Reactive loads electrically connected with the distribution system
140 via the distribution circuits 110n may cause a net leading or
lagging reactive power. As discussed above, this net reactive power
may cause inefficiencies in power delivery within the distribution
system 140.
[0039] In the embodiment of FIG. 3, the power source 125 may
request offsetting reactive power (leading or lagging) to be
produced/generated by any battery chargers similar to those
described with reference to FIG. 2 and electrically connected with
the distribution circuits 110n. In other embodiments, the power
source 125 may request offsetting reactive power to be
produced/generated by other suitably controlled loads or added
power sources capable of modifying, upon request, the power factor
of the distribution circuits 110n in a manner similar to the
battery chargers described herein. Such loads or added power
sources, for example, may have an architecture and input control
scheme similar to the battery charger 20 of FIG. 2.

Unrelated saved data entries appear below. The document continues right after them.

(* ===== verification/InspectHeap.v ===== *)
(** The buddy allocator of an Inspect VMO:
    [src/public/rust/fuchsia-inspect/src/heap.rs]. *)

From S2P Require Import Prelude SharedBuffer InspectFormat InspectBlock.

Record Heap := {
  mapping : Mapping;
  current_size_bytes : Z;
  free_head_per_order : list Z
}.

(** Operations on blocks act on the heap's mapping. *)
Definition on_mapping {A : Type} (f : M Error Mapping A) : M Error Heap A := λ h,
  let '(r, m) := f (mapping h) in
  (r, {| mapping := m; current_size_bytes := current_size_bytes h;
         free_head_per_order := free_head_per_order h |}).

(** [self.free_head_per_order[order]], which panics out of range. *)
Definition free_head (order : Z) : M Error Heap Z := λ h,
  (ounwrap (free_head_per_order h !! Z.to_nat order), h).
Definition set_free_head (order index : Z) : M Error Heap unit := λ h,
  if order <? zlen (free_head_per_order h) then
    (Ok tt, {| mapping := mapping h; current_size_bytes := current_size_bytes h;
               free_head_per_order := <[Z.to_nat order := index]> (free_head_per_order h) |})
  else (Panic, h).

Section heap.
Context {B : Bitfield}.

Definition get_block (h : Heap) (index : Z) : result Error Z :=
  let offset := offset_for_index index in
  if current_size_bytes h <=? offset then Err InvalidIndex
  else k <-? order (mapping h) index ;;
       if current_size_bytes h - offset <? order_to_size k then Err InvalidIndex
       else Ok index.

Definition buddy (index order : Z) : result Error Z :=
  i <-? index_for_offset (order_to_size order) ;; Ok (Z.lxor index i).

Definition is_free_block (h : Heap) (index expected_order : Z) : result Error bool :=
  if current_size_bytes h / MIN_ORDER_SIZE <=? index then Ok false
  else match get_block h index with
       | Err _ => Ok false
       | Ok block =>
           t <-? block_type (mapping h) block ;;
           if decide (t = Free)
           then k <-? order (mapping h) block ;; Ok (k =? expected_order)
           else Ok false
       | Panic => Panic
       | OutOfFuel => OutOfFuel
       end.

(** The walk of [remove_free] along the free list of [order].  The fuel is the
    number of 16-byte slots of the heap: a list has no more blocks. *)
Fixpoint remove_free_loop (fuel : nat) (block order next_index : Z) : M Error Heap bool :=
  match fuel with
  | O => λ h, (OutOfFuel, h)
  | S fuel =>
      free <- reading (λ h, is_free_block h next_index order) ;;
      if free : bool then
        curr_block <- unwrap (reading (λ h, get_block h next_index)) ;;
        next_index <- on_mapping (rd free_next_index curr_block) ;;
        if next_index =? block then
          next <- on_mapping (rd free_next_index block) ;;
          on_mapping (set_free_next_index curr_block next) ;;;
          ret true
        else remove_free_loop fuel block order next_index
      else ret false
  end.

Definition remove_free (block : Z) : M Error Heap bool :=
  k <- on_mapping (rd order block) ;;
  if NUM_ORDERS <=? k then ret false
  else next_index <- free_head k ;;
       if next_index =? block then
         next <- on_mapping (rd free_next_index block) ;;
         set_free_head k next ;;;
         ret true
       else λ h, remove_free_loop (Z.to_nat (current_size_bytes h / MIN_ORDER_SIZE))
                   block k next_index h.

Definition split_block (block : Z) : M Error Heap unit :=
  k <- on_mapping (rd order block) ;;
  if NUM_ORDERS <=? k then fail (InvalidOrder k block)
  else remove_free block ;;;
       k <- on_mapping (rd order block) ;;
       k' <- lift (usub k 1) ;;
       buddy_index <- lift (buddy block k') ;;
       on_mapping (set_order block k') ;;;
       on_mapping (become_free block buddy_index) ;;;
       on_mapping (set_order buddy_index k') ;;;
       head <- free_head k' ;;
       on_mapping (become_free buddy_index head) ;;;
       set_free_head k' block.

(** [loop] of [grow_heap]: free blocks of the largest order from [curr_index]
    down to [min_index], each linked to the previous one. *)
Fixpoint grow_loop (fuel : nat) (min_index curr_index last_index : Z) : M Error Heap Z :=
  match fuel with
  | O => λ h, (OutOfFuel, h)
  | S fuel =>
      step <- lift (index_for_offset MAX_ORDER_SIZE) ;;
      curr_index <- lift (usub curr_index step) ;;
      on_mapping (unwrap (new_free curr_index (NUM_ORDERS - 1) last_index)) ;;;
      if curr_index <=? min_index then ret curr_index
      else grow_loop fuel min_index curr_index curr_index
  end.

Definition grow_heap (requested_size : Z) : M Error Heap unit := λ h,
  let mapping_size := mapping_len (mapping h) in
  if (current_size_bytes h =? mapping_size) && (mapping_size <? requested_size)
  then (Err HeapAtMaximumSize, h)
  else
    let new_size := Z.min mapping_size requested_size in
    (min_index <- lift (index_for_offset (current_size_bytes h)) ;;
     last_index <- free_head (NUM_ORDERS - 1) ;;
     curr_index <- lift (index_for_offset (new_size - new_size mod PAGE_SIZE_BYTES)) ;;
     last_index <- grow_loop (Z.to_nat (new_size / MAX_ORDER_SIZE + 1))
                     min_index curr_index last_index ;;
     set_free_head (NUM_ORDERS - 1) last_index ;;;
     λ h, (Ok tt, {| mapping := mapping h; current_size_bytes := new_size;
                     free_head_per_order := free_head_per_order h |})) h.

(** [Heap::new]. *)
Definition new_heap (m : Mapping) : result Error unit * Heap :=
  grow_heap PAGE_SIZE_BYTES
    {| mapping := m; current_size_bytes := 0; free_head_per_order := replicate 8 0 |}.

(** [(order..NUM_ORDERS).find(|&i| self.is_free_block(self.free_head_per_order[i], i))] *)
Fixpoint find_order (n : nat) (order : Z) : M Error Heap (option Z) :=
  match n with
  | O => ret None
  | S n =>
      head <- free_head order ;;
      free <- reading (λ h, is_free_block h head order) ;;
      if free : bool then ret (Some order) else find_order n (order + 1)
  end.

(** [while block.order() > min_fit_order { self.split_block(&block)? }]; each
    turn lowers the order, a 4-bit field. *)
Fixpoint split_loop (fuel : nat) (block min_fit_order : Z) : M Error Heap unit :=
  match fuel with
  | O => λ h, (OutOfFuel, h)
  | S fuel =>
      k <- on_mapping (rd order block) ;;
      if min_fit_order <? k then split_block block ;;; split_loop fuel block min_fit_order
      else ret tt
  end.

Definition allocate_block (min_size : Z) : M Error Heap Z :=
  min_fit_order <- lift (fit_order min_size) ;;
  if NUM_ORDERS <=? min_fit_order then fail OrderTooBig
  else
    order_found <- find_order (Z.to_nat (NUM_ORDERS - min_fit_order)) min_fit_order ;;
    next_order <- match order_found with
                  | Some o => ret o
                  | None =>
                      size <- (λ h, (umul 64 (current_size_bytes h) 2, h)) ;;
                      grow_heap size ;;; ret (NUM_ORDERS - 1)
                  end ;;
    next_block_index <- free_head next_order ;;
    block <- unwrap (reading (λ h, get_block h next_block_index)) ;;
    split_loop 16 block min_fit_order ;;;
    remove_free block ;;;
    on_mapping (unwrap (become_reserved block)) ;;;
    ret block.

(** The [while] loop of [free_block]: merge with a free buddy of the same
    order, up to the largest order.  Returns the block to free. *)
Fixpoint free_loop (fuel : nat) (block_to_free buddy_block : Z) : M Error Heap Z :=
  match fuel with
  | O => λ h, (OutOfFuel, h)
  | S fuel =>
      t <- on_mapping (rd block_type buddy_block) ;;
      k <- on_mapping (rd order block_to_free) ;;
      kb <- on_mapping (rd order buddy_block) ;;
      if bool_decide (t = Free) && (k <? NUM_ORDERS - 1) && (k =? kb) then
        remove_free buddy_block ;;;
        block_to_free <- (if buddy_block <? block_to_free
                          then p <- on_mapping (swap block_to_free buddy_block true) ;;
                               ret (fst p)
                          else ret block_to_free) ;;
        k <- on_mapping (rd order block_to_free) ;;
        on_mapping (set_order block_to_free (k + 1)) ;;;
        k <- on_mapping (rd order block_to_free) ;;
        buddy_index <- lift (buddy block_to_free k) ;;
        buddy_block <- unwrap (reading (λ h, get_block h buddy_index)) ;;
        free_loop fuel block_to_free buddy_block
      else ret block_to_free
  end.

Definition free_block (block : Z) : M Error Heap unit :=
  t <- on_mapping (rd block_type block) ;;
  if decide (t = Free) then fail CannotFree
  else
    k <- on_mapping (rd order block) ;;
    buddy_index <- lift (buddy block k) ;;
    buddy_block <- unwrap (reading (λ h, get_block h buddy_index)) ;;
    block_to_free <- free_loop 16 block buddy_block ;;
    k <- on_mapping (rd order block_to_free) ;;
    head <- free_head k ;;
    on_mapping (become_free block_to_free head) ;;;
    k <- on_mapping (rd order block_to_free) ;;
    set_free_head k block_to_free.
End heap.

(** A one-page heap, a few operations on it, and the free lists they leave. *)
Definition page : Mapping := {| mapping_bytes := zeros 4096 |}.
Example heap_run :
  match new_heap page with
  | (Ok _, h) =>
      match (a <- allocate_block 16 ;; b <- allocate_block 100 ;; c <- allocate_block 40 ;;
             free_block b ;;; d <- allocate_block 16 ;; ret [a; b; c; d]) h with
      | (Ok l, h') => Some (l, free_head_per_order h')
      | _ => None
      end
  | _ => None
  end = Some ([0; 8; 4; 1], [0; 2; 0; 8; 16; 32; 64; 128]).
Proof. vm_compute. reflexivity. Qed.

[0040] The power source 125 may include, for example, a wireless
transmitter/transceiver or modulator (for power line communication)
to communicate such requests for reactive power (and receive
information from battery chargers as explained below). Any suitable
information transmission technique, however, may be used.

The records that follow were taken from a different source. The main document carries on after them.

(* ===== verification/HeapCorrect.v ===== *)
(** Correctness of the Inspect heap: every operation preserves the invariant
    of [HeapInvariant], implements its abstract counterpart on the map of
    blocks, and leaves the blocks in use alone. *)

From S2P Require Import Prelude SharedBuffer InspectFormat InspectBlock InspectHeap HeapInvariant.

Definition with_map (h : Heap) (m : Mapping) : Heap :=
  {| mapping := m; current_size_bytes := current_size_bytes h;
     free_head_per_order := free_head_per_order h |}.
Definition with_heads (h : Heap) (l : list Z) : Heap :=
  {| mapping := mapping h; current_size_bytes := current_size_bytes h;
     free_head_per_order := l |}.

Section heap_monad.
Implicit Types (h : Heap) (m : Mapping).

Lemma with_map_id h : with_map h (mapping h) = h.
Proof. by destruct h. Qed.

Lemma on_mapping_ok {A} (f : M Error Mapping A) h a m :
  f (mapping h) = (Ok a, m) → on_mapping f h = (Ok a, with_map h m).
Proof. unfold on_mapping. by intros ->. Qed.

Lemma on_mapping_rd {A} (f : Mapping → Z → result Error A) h i a :
  f (mapping h) i = Ok a → on_mapping (rd f i) h = (Ok a, h).
Proof. intros Hf. unfold on_mapping, rd, reading. rewrite Hf. by destruct h. Qed.

Lemma bind_on_rd {A C} (f : Mapping → Z → result Error A) (k : A → M Error Heap C) h i a :
  f (mapping h) i = Ok a → bind (on_mapping (rd f i)) k h = k a h.
Proof. intros. erewrite bind_ok; [done|]. by apply on_mapping_rd. Qed.

Lemma bind_on_mapping {A C} (f : M Error Mapping A) (k : A → M Error Heap C) h a m :
  f (mapping h) = (Ok a, m) → bind (on_mapping f) k h = k a (with_map h m).
Proof. intros. erewrite bind_ok; [done|]. by apply on_mapping_ok. Qed.

Lemma bind_reading {S A C} (f : S → result Error A) (k : A → M Error S C) s a :
  f s = Ok a → bind (reading f) k s = k a s.
Proof. unfold bind, reading. by intros ->. Qed.

Lemma bind_unwrap_reading {S A C} (f : S → result Error A) (k : A → M Error S C) s a :
  f s = Ok a → bind (unwrap (reading f)) k s = k a s.
Proof. unfold bind, unwrap, reading. by intros ->. Qed.

Lemma bind_free_head {C} (k : Z → M Error Heap C) h o hd :
  free_head_per_order h !! Z.to_nat o = Some hd → bind (free_head o) k h = k hd h.
Proof. unfold bind, free_head. by intros ->. Qed.

Lemma set_free_head_ok h o v :
  length (free_head_per_order h) = 8%nat → o < 8 →
  set_free_head o v h = (Ok tt, with_heads h (<[Z.to_nat o := v]> (free_head_per_order h))).
Proof. intros Hl ?. unfold set_free_head, zlen. rewrite Hl. by by_ltb. Qed.
End heap_monad.

Section rep_facts.
Context {B : Bitfield} {BS : BitfieldSpec B}.
Context (h : Heap) (A : blocks) (F : Z → list Z) (D : gset Z).
Context (HR : heap_rep h A F D).
Implicit Types (i k : Z) (t : BlockType).

Lemma rep_slots_bound : slots h ≤ 2 ^ 28.
Proof. pose proof (rep_fit _ _ _ _ HR). pose proof (rep_max _ _ _ _ HR). lia. Qed.

Lemma rep_slot i : 0 ≤ i < slots h → in_slots (mapping h) i.
Proof. intros. pose proof (rep_fit _ _ _ _ HR). unfold in_slots. lia. Qed.

Lemma rep_block_range i k t : A !! i = Some (k, t) → 0 ≤ i ∧ i + 2 ^ k ≤ slots h ∧ 0 ≤ k < 8.
Proof.
  intros Hi. destruct (tiled_range _ _ (rep_tiled _ _ _ _ HR) _ _ _ Hi).
  by pose proof (tiled_order _ _ (rep_tiled _ _ _ _ HR) _ _ _ Hi).
Qed.

Lemma rep_block_pos i k t : A !! i = Some (k, t) → 0 < 2 ^ k.
Proof. intros Hi. by eapply block_pos; [apply HR|]. Qed.

Lemma rep_in_slots i k t : A !! i = Some (k, t) → in_slots (mapping h) i.
Proof.
  intros Hi. pose proof (rep_block_range _ _ _ Hi). pose proof (rep_block_pos _ _ _ Hi).
  apply rep_slot. lia.
Qed.

Lemma rep_order i k t : A !! i = Some (k, t) → order (mapping h) i = Ok k.
Proof.
  intros Hi. rewrite order_ok by (apply HR || by eapply rep_in_slots).
  by destruct (rep_repr _ _ _ _ HR _ _ _ Hi) as [-> _].
Qed.
Lemma rep_btype i k t : A !! i = Some (k, t) → btype (mapping h) i = Some t.
Proof. intros Hi. by destruct (rep_repr _ _ _ _ HR _ _ _ Hi). Qed.
Lemma rep_type i k t : A !! i = Some (k, t) → block_type (mapping h) i = Ok t.
Proof. intros Hi. apply block_type_ok; [apply HR|by eapply rep_in_slots|by eapply rep_btype]. Qed.

Lemma rep_get_block i k t : A !! i = Some (k, t) → get_block h i = Ok i.
Proof.
  intros Hi. pose proof (rep_block_range _ _ _ Hi). pose proof (rep_block_pos _ _ _ Hi).
  unfold get_block. rewrite offset_for_index_eq, (rep_size _ _ _ _ HR). by_ltb.
  erewrite rep_order by done. simpl. rewrite order_to_size_eq by lia. by by_ltb.
Qed.

Lemma rep_is_free i k t k' :
  A !! i = Some (k, t) →
  is_free_block h i k' = Ok (bool_decide (t = Free) && (k =? k')).
Proof.
  intros Hi. pose proof (rep_block_range _ _ _ Hi). pose proof (rep_block_pos _ _ _ Hi).
  unfold is_free_block. change MIN_ORDER_SIZE with 16.
  change (current_size_bytes h / 16) with (slots h). by_ltb.
  erewrite rep_get_block by done. erewrite rep_type by done. simpl.
  destruct (decide (t = Free)) as [->|Hne]; [|by rewrite bool_decide_false].
  by erewrite rep_order by done.
Qed.

Lemma rep_free_next i k :
  A !! i = Some (k, Free) → free_next_index (mapping h) i = Ok (bnext (mapping h) i).
Proof.
  intros Hi. apply free_next_index_ok; [apply HR|by eapply rep_in_slots|by eapply rep_btype].
Qed.

Lemma bnext_bound i : 0 ≤ i < slots h → 0 ≤ bnext (mapping h) i < 2 ^ 28.
Proof. intros. apply hdr_next_bound, hdr_ok; [apply HR|by apply rep_slot]. Qed.

(** Block 0 exists, so an empty free list is recognised as empty. *)
Lemma rep_block0 : 0 < slots h → ∃ k t, A !! 0 = Some (k, t).
Proof.
  intros Hpos. destruct (tiled_cover _ _ (rep_tiled _ _ _ _ HR) 0) as (i & k & t & Hi & Hin);
    [lia|]. destruct (rep_block_range _ _ _ Hi).
  assert (i = 0) as -> by lia. by exists k, t.
Qed.
End rep_facts.

Section rep_update.
Context {B : Bitfield}.

Lemma heap_rep_update h A F D h' A' F' D' :
  heap_rep h A F D →
  map_ok (mapping h') →
  zlen (mapping_bytes (mapping h')) = zlen (mapping_bytes (mapping h)) →
  current_size_bytes h' = current_size_bytes h →
  length (free_head_per_order h') = 8%nat →
  tiled (slots h) A' → block_repr (mapping h') A' →
  (∀ k, 0 ≤ k < 8 → ∃ hd, free_head_per_order h' !! Z.to_nat k = Some hd ∧
     chain (mapping h') hd (F' k) ∧ NoDup (F' k)) →
  (∀ k i, 0 ≤ k < 8 → i ∈ F' k ↔ A' !! i = Some (k, Free) ∧ i ∉ D') →
  heap_rep h' A' F' D'.
Proof.
  intros [] ? Hlen Hsize ?????.
  assert (slots h' = slots h) as Hs by (unfold slots; by rewrite Hsize).
  split; rewrite ?Hs, ?Hlen, ?Hsize; done.
Qed.

(** A header write outside of the blocks in use keeps their bytes. *)
Lemma block_bytes_put_hdr m i k j v :
  in_slots m j → 0 ≤ i → 0 ≤ k → j < i ∨ i + 2 ^ k ≤ j →
  block_bytes (put_hdr m j v) i k = block_bytes m i k.
Proof.
  intros [??] ???. unfold block_bytes, put_hdr. pose proof (pow2_pos k).
  apply word_put_disjoint; rewrite ?zlen_word; lia.
Qed.

Lemma slots_eq h h' : current_size_bytes h' = current_size_bytes h → slots h' = slots h.
Proof. unfold slots. by intros ->. Qed.
Lemma same_tail_trans n n' m1 m2 m3 : n ≤ n' → same_tail n m1 m2 → same_tail n' m2 m3 → same_tail n' m1 m3.
Proof. intros Hn H12 H23 off len Hoff. rewrite H23, H12 by lia. done. Qed.
Lemma frame_refl n A m : frame n A m m.
Proof. by split. Qed.
Lemma frame_trans n n' A m1 m2 m3 : n ≤ n' → frame n A m1 m2 → frame n' A m2 m3 → frame n' A m1 m3.
Proof.
  intros Hn [H12 T12] [H23 T23]. split; [|by eapply same_tail_trans].
  intros i k t Hi Ht. by rewrite (H23 i k t), (H12 i k t).
Qed.

(** A header write in block [i0] leaves every other block alone. *)
Lemma frame_put_hdr n A A0 m i0 k0 t0 j v :
  tiled n A → A !! i0 = Some (k0, t0) → i0 ≤ j < i0 + 2 ^ k0 → in_slots m j →
  (∀ i k t, A0 !! i = Some (k, t) → t ≠ Free → i ≠ i0 ∧ A !! i = Some (k, t)) →
  frame n A0 m (put_hdr m j v).
Proof.
  intros HA Hi0 Hj Hin Hsub. destruct (tiled_range _ _ HA _ _ _ Hi0) as [Hpos Hend]. split.
  2: { intros off len Hoff. destruct Hin. apply word_put_disjoint; rewrite ?zlen_word; lia. }
  intros i k t Hi Ht. destruct (Hsub _ _ _ Hi Ht) as [Hne HiA].
  destruct (tiled_range _ _ HA _ _ _ HiA). pose proof (tiled_order _ _ HA _ _ _ HiA).
  apply block_bytes_put_hdr; [done|lia..|].
  destruct (tiled_disjoint _ _ HA _ _ _ _ _ _ HiA Hi0 Hne); lia.
Qed.
End rep_update.

Lemma NoDup_bounded_length (l : list Z) (n : Z) :
  0 ≤ n → NoDup l → (∀ x, x ∈ l → 0 ≤ x < n) → zlen l ≤ n.
Proof.
  intros Hn Hl Hb. assert (length l ≤ length (seqZ 0 n))%nat as Hle.
  { apply submseteq_length, NoDup_submseteq; [done|]. intros x Hx.
    apply elem_of_seqZ. specialize (Hb x Hx). lia. }
  rewrite length_seqZ in Hle. unfold zlen. lia.
Qed.

(** [F] with the list of order [k] replaced. *)
Definition fset (F : Z → list Z) (k : Z) (l : list Z) : Z → list Z :=
  λ j, if decide (j = k) then l else F j.

Lemma fset_eq F k l : fset F k l k = l.
Proof. unfold fset. by rewrite decide_True. Qed.
Lemma fset_ne F k l j : j ≠ k → fset F k l j = F j.
Proof. intros. unfold fset. by rewrite decide_False. Qed.

Section remove.
Context {B : Bitfield} {BS : BitfieldSpec B}.
Implicit Types (h : Heap) (A : blocks) (F : Z → list Z) (D : gset Z).

(** [p]'s link skips its successor. *)
Definition unlink (m : Mapping) (p i : Z) : Mapping :=
  put_hdr m p (set_hdr_free_next_index (hdr m p) (bnext m i)).

Lemma remove_free_loop_ok h A F D k i p post mid nx fuel :
  heap_rep h A F D → A !! i = Some (k, Free) →
  (∀ x, x ∈ mid ++ [p] → A !! x = Some (k, Free)) →
  NoDup (mid ++ p :: i :: post) →
  chain (mapping h) nx (mid ++ p :: i :: post) → (length mid < fuel)%nat →
  remove_free_loop fuel i k nx h = (Ok true, with_map h (unlink (mapping h) p i)).
Proof.
  intros HR Hi. revert mid nx.
  induction fuel as [|fuel IH]; intros mid nx Hfree Hnd Hc Hlen; [lia|].
  assert (∃ x l, mid ++ p :: i :: post = x :: l ∧ A !! x = Some (k, Free))
    as (x & l & Hxl & Hx).
  { destruct mid as [|y mid]; simpl; do 2 eexists; (split; [done|]);
      apply Hfree; simpl; apply list_elem_of_here. }
  rewrite Hxl in Hc. destruct Hc as [-> Hc]. simpl.
  erewrite bind_reading by (by eapply rep_is_free).
  rewrite bool_decide_true, Z.eqb_refl by done. simpl.
  erewrite bind_unwrap_reading by (by eapply rep_get_block).
  erewrite bind_on_rd by (by eapply rep_free_next).
  destruct mid as [|y mid]; simplify_eq/=.
  - destruct Hc as [-> Hc]. rewrite Z.eqb_refl.
    erewrite bind_on_rd by (by eapply rep_free_next).
    erewrite bind_on_mapping; [done|]. apply set_free_next_index_ok.
    + apply HR.
    + by eapply rep_in_slots.
    + by eapply rep_btype.
    + pose proof (rep_block_range _ _ _ _ HR _ _ _ Hi).
      pose proof (rep_block_pos _ _ _ _ HR _ _ _ Hi).
      eapply bnext_bound; [done|lia].
  - rewrite (proj2 (Z.eqb_neq _ _)).
    + apply (IH mid); [|by apply NoDup_cons in Hnd as [_ ?]|done|lia].
      intros z Hz. apply Hfree. by apply list_elem_of_further.
    + (* the successor is not [i] *)
      apply NoDup_cons in Hnd as [_ Hnd].
      destruct mid as [|z mid]; simpl in *; destruct Hc as [-> _]; intros ->;
        apply NoDup_cons in Hnd as [Hn _]; set_solver.
Qed.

[0041] Referring now to FIGS. 3 and 4 in which like numerals have
similar descriptions to FIG. 2, an embodiment of a battery charger
120 may include a bridge rectifier 126, PF controlled boost
regulator 128, buck regulator 130, microprocessor 132 and
transceiver 133. The microprocessor 132 is in communication with
the transceiver 133. The battery charger 120 may also include
voltage sensors 134, 136 and a current sensor 138.
[0042] The transceiver 133 is configured to transmit and/or receive
wireless signals in a known fashion. The transceiver 133 may, for
example, receive requests/commands for reactive power (of a
particular sign) wirelessly transmitted by the power source 125 in
a known fashion. These requests/commands may then be forwarded to
the microprocessor 132 for processing. In other embodiments, the
battery charger 120 may include HOMEPLUG-like (or similar)
technology for receiving and/or transmitting over-the-wire
communications from and/or to the power source 125. As apparent to
those of ordinary skill, such a HOMEPLUG module would be
electrically connected with the power and return lines 112', 114'.
As known in the art, with HOMEPLUG information is supper-imposed on
AC lines at particular frequencies. With appropriate circuitry,
this information can be read at the receiving end.
[0043] The microprocessor 132 may use the requested/commanded
reactive power as a target by which to "tune" the reactive power of
the distribution circuit 110n. For example, if 5 VAr total of
reactive power (current leading voltage) is needed to substantially
correct the power factor of the distribution system 140, and the
microprocessor 132 has determined, using the techniques described
herein, that 1 VAr (current leading voltage) is available to be
produced by the charger 120, the microprocessor 132, in response to
a request for reactive power (current leading voltage) from the
power source 125, may control the PF controlled boost regulator 128
to produce 1 VAr of reactive power (current leading voltage) by,
for example, controlling the digital or analog lead/lag of the
current measured by the sensor 138 (or the lag/lead of the voltage
measured by the sensor 134) as discussed above thus driving the
reactive power of the distribution circuit 110n to 4 VAr (voltage
leading current).
[0044] The microprocessor 132 may also determine the capacity of
the battery charger 120 to cause a specified reactive power to be
present on the distribution circuit 110 and communicate this
information to the power source 125 via, for example, the
transceiver 133. The power source 125 may aggregate this
information from all such battery chargers electrically connected
with the power distribution system 140 and issue requests for
reactive power accordingly (e.g., based on the aggregate
capacity).
[0045] Based on the apparent power and power factor of the
distribution circuit 110n from (1) and (2), the real and reactive
powers may be found. The incremental reactive power available may
then be found using the power/current ratings of the distribution
circuit 110n, which may be, for example, assumed, determined or
input by a user. If, for example, the real and reactive powers are
10.6 W and 10.6 VAr (current leading voltage) respectively, and the
power rating of the distribution circuit 110n is 15 W, the battery
charger 120 cannot produce additional leading reactive power
(current leading voltage) because, from (2), the apparent power is
equal to the power rating of the distribution circuit 110n. One of
ordinary skill, however, will recognize that the battery charger
120 can still produce lagging reactive power if needed. If, for
example, the real and reactive powers are 0 W and 0 VAr
respectively, and the available power rating of the distribution
circuit 110n is 15 W, the battery charger 120 has the capacity to
produce 15 VAr of reactive power of either sign.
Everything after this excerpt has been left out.